◆ **Task details**
Output exactly the line that includes "(** C23. The" and all the lines after it through the end of the listing below, and nothing more.

◆ **Extracted entries**

Lemma stats_codec_ok :
  codec_ok (H:=concrete_rlp) (λ st, is_u64 (stats_length st) ∧ is_u64 (non_zeros st)) stats_codec
    (λ st, PvList [encode (uint_codec 8) (stats_length st); encode (uint_codec 8) (non_zeros st)]).
Proof.
  assert (H8 := uint_codec_ok 8 ltac:(done)).
  intros st [Ha Hb]. destruct (H8 _ Ha) as (Ra & Da & _), (H8 _ Hb) as (Rb & Db & _).
  assert (Hraw : ∀ rest, rlp_decode_raw (stats_encode st ++ rest) =
            Ok (PvList [encode (uint_codec 8) (stats_length st); encode (uint_codec 8) (non_zeros st)], rest)).
  { intros rest. apply rlp_decode_pair; [by eexists|by eexists|]. unfold zlen. rewrite length_app.
    pose proof (uint_encode_short 8 (stats_length st)). pose proof (uint_encode_short 8 (non_zeros st)).
    unfold u64_modulus. lia. }
  split_and!; [by rewrite <- (Hraw []), app_nil_r| |done].
  intros rest. change (decode stats_codec (encode stats_codec st ++ rest)) with (stats_decode (stats_encode st ++ rest)).
  unfold stats_decode. rewrite Hraw. specialize (Da []). specialize (Db []). rewrite app_nil_r in Da, Db.
  unfold decode_exact. rewrite Da, Db. by destruct st.
Qed.

#[export] Instance concrete_rlp_laws : AlloyRlpLaws concrete_rlp.
Proof.
  split.
  - apply rlp_decode_list.
  - done.
  - intros l n. simpl. unfold rlp_header. by destruct (n <? 56)%nat.
  - done.
  - by vm_compute.
  - apply (uint_codec_ok 1). done.
  - apply (uint_codec_ok 8). done.
  - apply (uint_codec_ok 32). done.
  - apply string_codec_ok. intros b Hb. unfold zlen. by rewrite Hb.
  - apply string_codec_ok. intros b Hb. unfold zlen. by rewrite Hb.
  - apply string_codec_ok. done.
  - apply stats_codec_ok.
Qed.

(** ** Properties of the codecs *)

(** C23. The hand-written RLP of [L1IncomingMessage] round-trips with any bytes
    after it, for every message whose fields are in range: what is decoded is the
    message itself, up to the one identification RLP forces, that a zero base fee
    or gas cost is read as absent. *)
Theorem rlp_message_roundtrip (A : AlloyRlp) (L : AlloyRlpLaws A) m rest :
  wf_message m → zlen (L1IncomingMessage_encode m) < u64_modulus →
  L1IncomingMessage_decode (L1IncomingMessage_encode m ++ rest) = Ok (norm_message m, rest).
Proof. apply message_roundtrip. Qed.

◆ **Completed exercise**
(** C23. The hand-written RLP of [L1IncomingMessage] round-trips with any bytes
    after it, for every message whose fields are in range: what is decoded is the
    message itself, up to the one identification RLP forces, that a zero base fee
    or gas cost is read as absent. *)
Theorem rlp_message_roundtrip (A : AlloyRlp) (L : AlloyRlpLaws A) m rest :
  wf_message m → zlen (L1IncomingMessage_encode m) < u64_modulus →
  L1IncomingMessage_decode (L1IncomingMessage_encode m ++ rest) = Ok (norm_message m, rest).
Proof. apply message_roundtrip. Qed.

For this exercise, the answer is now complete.